7. In your exhibition you exhibit a mini architectural model of the installation – it’s lovely in its brut form. Was this part of the original concept for this show? And by the way, the idea of serving Mojitos for the entire duration of the show is a great concept, too.
Originally, I only had the gallery space for three days including setting it all up. So I needed to pre-prepare roughly where each piece was going to go and be ready to get it on the walls in a morning. I made the maquette from an old cinema décor I’d saved from a film set. Happily, the show has now been extended until November 19. Although I’m not sure if I have enough rum to pour until the 19th.
8. Tell us a bit about your history as an artist – education, background, where you grew up and if you walked around as a child with a book of Kurt Schwitters under your arm….
I’ve had no formal art education but when I was a child my mum forced me to keep diaries when we went on holidays. So I guess it’s all her fault! I dreamt of becoming an architect but at that time you needed to be good at maths and physics and I was hopeless. So I trained and worked as a lawyer. It took me about 15 years to realize I was miserable and that’s when I started writing and producing. But it was also a large step towards a more creative existence and the collages and artworks grew from that.
9. You produced a series of collage works that are both painted and rubber stamped in the form of a bottle. These are very simple and elegant works. In the one large grouping of the grid of eight bottles is significant because the one in the middle is missing. The work that stands next to it on its own features the printed word EMPTY. Tell me about the origin of this work. It feels quite different from the others.

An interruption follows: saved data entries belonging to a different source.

(* ===== verification/ChannelsProps.v ===== *)
(** * Properties of the notification channels

    Secrets go out over TLS; header values are accepted by the HTTP library
    whatever the alert says; the retries, the per-recipient and per-user loops and
    the hourly budget of the triage channel; the size that Discord's and Twilio's
    truncations give; and what a channel that skips an event does to the
    first-success-wins walk it is part of. *)

From S2P Require Import Prelude Core Federation Notify Channels.
From stdpp Require Import options.

(** ** Characters *)

Definition non_ascii (a : ascii) : bool := negb (is_ascii a).

Lemma in_range_iff lo hi n : in_range lo hi n = true <-> (lo <= n <= hi)%N.
Proof. unfold in_range. rewrite andb_true_iff, !N.leb_le. done. Qed.

Lemma cont_byte lo hi b : (128 <= lo)%N -> in_range lo hi (byte b) = true -> non_ascii b = true.
Proof. rewrite in_range_iff. unfold non_ascii, is_ascii. intros. apply negb_true_iff, N.ltb_ge. lia. Qed.

(** The bytes that [need] asks for are above ASCII, and any string may follow them. *)
Lemma utf8_needed need s :
  (forall r, r ∈ need -> 128 <= r.1)%N -> utf8_valid_go need s = true ->
  exists t r, s = t +:+ r /\ String.length t = length need /\ all_bytes non_ascii t = true /\
    forall r', utf8_valid_go need (t +:+ r') = utf8_valid r'.
Proof.
  revert s. induction need as [|[lo hi] need IH]; intros s Hn Hv; [by exists "", s|].
  destruct s as [|b s]; [done|]. simpl in Hv. apply andb_true_iff in Hv as [Hb Hv].
  destruct (IH s) as (t & r & -> & Hl & Ht & Hr); [set_solver|done|].
  exists (String b t), r. rewrite str_cons_app. simpl. rewrite Hl, Ht.
  rewrite (cont_byte lo hi b); [|apply (Hn (lo, hi)); left|done].
  split; [done|]. split; [done|]. split; [done|]. intros r'. by rewrite Hb, Hr.
Qed.

(** The continuation bytes after a leading byte. *)
Definition tail_len (a : ascii) : nat := if (byte a <? 224)%N then 1 else if (byte a <? 240)%N then 2 else 3.

(** What a byte above ASCII asks for at the start of a character. *)
Lemma utf8_asks a :
  (128 <= byte a)%N ->
  (forall x, utf8_valid (String a x) = false) \/
  exists need, (forall x, utf8_valid (String a x) = utf8_valid_go need x) /\ (forall r, r ∈ need -> 128 <= r.1)%N /\
    length need = tail_len a /\ (192 <= byte a)%N.
Proof.
  intros Ha. unfold utf8_valid. cbn [utf8_valid_go]. rewrite (proj2 (N.ltb_ge _ 128)) by done.
  assert (Hask : forall need f, (forall r, r ∈ need -> 128 <= r.1)%N -> length need = tail_len a -> (192 <= byte a)%N ->
    f = utf8_valid_go need -> (forall x, f x = false) \/ exists need', (forall x, f x = utf8_valid_go need' x) /\
      (forall r, r ∈ need' -> 128 <= r.1)%N /\ length need' = tail_len a /\ (192 <= byte a)%N).
  { intros need f Hn Hl Hb ->. right. by exists need. }
  assert (Hlen : forall n, n = 1 /\ (byte a < 224)%N \/ n = 2 /\ (224 <= byte a < 240)%N \/ n = 3 /\ (240 <= byte a)%N ->
    n = tail_len a).
  { unfold tail_len. intros n Hn. destruct (N.ltb_spec (byte a) 224), (N.ltb_spec (byte a) 240); lia. }
  repeat match goal with
  | |- context [if ?b then _ else _] => let E := fresh "E" in destruct b eqn:E
  end; try (by left); rewrite ?N.eqb_eq, ?in_range_iff in *;
  (eapply Hask; [| | |reflexivity]; [set_solver by lia|apply Hlen; simpl; lia|lia]).
Qed.

(** The characters of a valid string: one ASCII byte each, or bytes above ASCII. *)
Definition proper_char (c : rchar) : bool :=
  match c with
  | "" => false
  | String a "" => is_ascii a
  | _ => all_bytes non_ascii c
  end.

(** [chars] cuts a valid string at its character boundaries. *)
Lemma chars_cons a s :
  utf8_valid (String a s) = true ->
  exists c r, String a s = c +:+ r /\ proper_char c = true /\
    forall r', chars (c +:+ r') = c :: chars r' /\ utf8_valid (c +:+ r') = utf8_valid r'.
Proof.
  intros Hv. destruct (is_ascii a) eqn:Ha.
  { exists (String a ""), s. split; [done|]. split; [done|]. intros r'. split; [apply (chars_cons_ascii a r' Ha)|].
    change (String a "" +:+ r') with (String a r'). unfold utf8_valid. cbn [utf8_valid_go].
    unfold is_ascii in Ha. by rewrite Ha. }
  unfold is_ascii in Ha. apply N.ltb_ge in Ha.
  destruct (utf8_asks a Ha) as [Hf|(need & Hn & Hlo & Hl & Hb)]; [by rewrite Hf in Hv|].
  rewrite Hn in Hv. destruct (utf8_needed need s Hlo Hv) as (t & r & -> & Ht & Hc & Hr).
  exists (String a t), r. split; [by rewrite str_cons_app|]. rewrite Hl in Ht.
  assert (Hna : non_ascii a = true) by (unfold non_ascii, is_ascii; by rewrite (proj2 (N.ltb_ge _ _) Ha)).
  split.
  { destruct t; [unfold tail_len in Ht; by repeat case_match|]. simpl in *. by rewrite Hna. }
  intros r'. rewrite str_cons_app, Hn, Hr. split; [|done]. cbn [chars]. unfold tail_len in Ht.
  rewrite (proj2 (N.ltb_ge _ 192)) by done.
  destruct (byte a <? 224)%N; [destruct t as [|b [|]]; done|].
  destruct (byte a <? 240)%N; [destruct t as [|b [|c [|]]]; done|].
  by destruct t as [|b [|c [|d [|]]]].
Qed.

(** Induction along the characters of a valid string. *)
Lemma utf8_ind (P : string -> Prop) :
  P "" ->
  (forall c r, proper_char c = true ->
     (forall r', chars (c +:+ r') = c :: chars r' /\ utf8_valid (c +:+ r') = utf8_valid r') -> P r -> P (c +:+ r)) ->
  forall s, utf8_valid s = true -> P s.
Proof.
  intros H0 Hstep s. remember (String.length s) as n eqn:Hn. revert s Hn.
  induction (lt_wf n) as [n _ IH]. intros [|a s] -> Hv; [done|].
  destruct (chars_cons a s Hv) as (c & r & He & Hp & Hc).
  rewrite He in *. apply Hstep; try done. eapply (IH (String.length r)); [|done|by rewrite <- (proj2 (Hc r))].
  rewrite str_length_app. destruct c; [done|]. simpl. lia.
Qed.

Lemma chars_app s t : utf8_valid s = true -> chars (s +:+ t) = chars s ++ chars t.
Proof.
  intros Hs. revert s Hs. apply utf8_ind; [done|]. intros c r _ Hc IH.
  rewrite str_app_assoc, (proj1 (Hc _)), IH. by rewrite (proj1 (Hc r)).
Qed.

Lemma chars_proper s : utf8_valid s = true -> Forall (fun c => proper_char c = true) (chars s).
Proof.
  revert s. apply utf8_ind; [by constructor|]. intros c r Hp Hc IH. rewrite (proj1 (Hc r)). by constructor.
Qed.

(** A cut between characters leaves a valid string. *)
Lemma chars_take s : utf8_valid s = true -> forall n,
  chars (str_concat (take n (chars s))) = take n (chars s) /\ utf8_valid (str_concat (take n (chars s))) = true.
Proof.
  revert s. apply (utf8_ind (fun s => forall n, _ /\ _)); [by intros []|].
  intros c r _ Hc IH [|n]; [done|]. rewrite (proj1 (Hc r)). cbn [take str_concat]. destruct (IH n) as [IH1 IH2].
  destruct (Hc (str_concat (take n (chars r)))) as [Hc1 Hc2]. by rewrite Hc1, Hc2, IH1.
Qed.

(** ** ntfy *)

(** What the HTTP library accepts in a header value. *)
Definition header_byte (a : ascii) : bool := ((32 <=? byte a) && negb (byte a =? 127) || (byte a =? 9))%N.

Lemma non_ascii_header a : non_ascii a = true -> header_byte a = true.
Proof.
  unfold non_ascii, is_ascii, header_byte. intros H%negb_true_iff%N.ltb_ge.
  rewrite (proj2 (N.leb_le _ _)), (proj2 (N.eqb_neq _ 127)) by lia. done.
Qed.

Lemma proper_char_header c :
  proper_char c = true -> all_bytes header_byte (if Ntfy.is_control c then " " else c) = true.
Proof.
  intros Hp. destruct (Ntfy.is_control c) eqn:Hc; [done|].
  destruct c as [|a [|b s]]; [done| |].
  - unfold Ntfy.is_control in Hc. simpl in *. unfold header_byte, in_range, is_ascii in *.
    apply orb_false_iff in Hc as [H1 H2]. apply N.ltb_lt in Hp.
    apply andb_false_iff in H1, H2. rewrite !N.leb_gt in H1, H2.
    rewrite (proj2 (N.leb_le _ _)), (proj2 (N.eqb_neq _ 127)) by lia. done.
  - eapply all_bytes_impl; [apply non_ascii_header|done].
Qed.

I’m renovating an old house in Burgundy and found rooms with remnants of 19th Century handmade wallpaper. It’s extremely fragile and disintegrates upon being touched but is the most amazing color blue. I’d made a piece of work based on the idea of the glass/bottle being half empty/full which I ultimately threw away but I retrieved the preparatory pictures of bottles and dressed them in pieces wallpaper that I could keep intact. The “empty” picture made at the same time escaped the formal grid but wanted to stick around.
10. The entrance to the exhibition features several vitrines filled not only with your Moleskine collage books but a number of assemblages of wood and metal works as well as time pieces, clocks and other detritus…
There are two travel books from Japan and New York that document trips I took. They felt too lonely on their own so I thought I’d make a “cabinet de curiosités” from bits and pieces of junk I had lying around.
10 1/2. Finally, now that you’re “unstuck,” what’s next for Dan Walker, artist?
Well all this activity has generated a whole new set of material, I need to clear out my cupboard again and probably load up on the Moleskine books and a few gallons of glue. Say, care for another Mojito?
DAN WALKER: UNSTUCK Galerie d’Architecture, 11 Rue des Blancs Manteaux 75004 Paris, France – through November 19, 2011.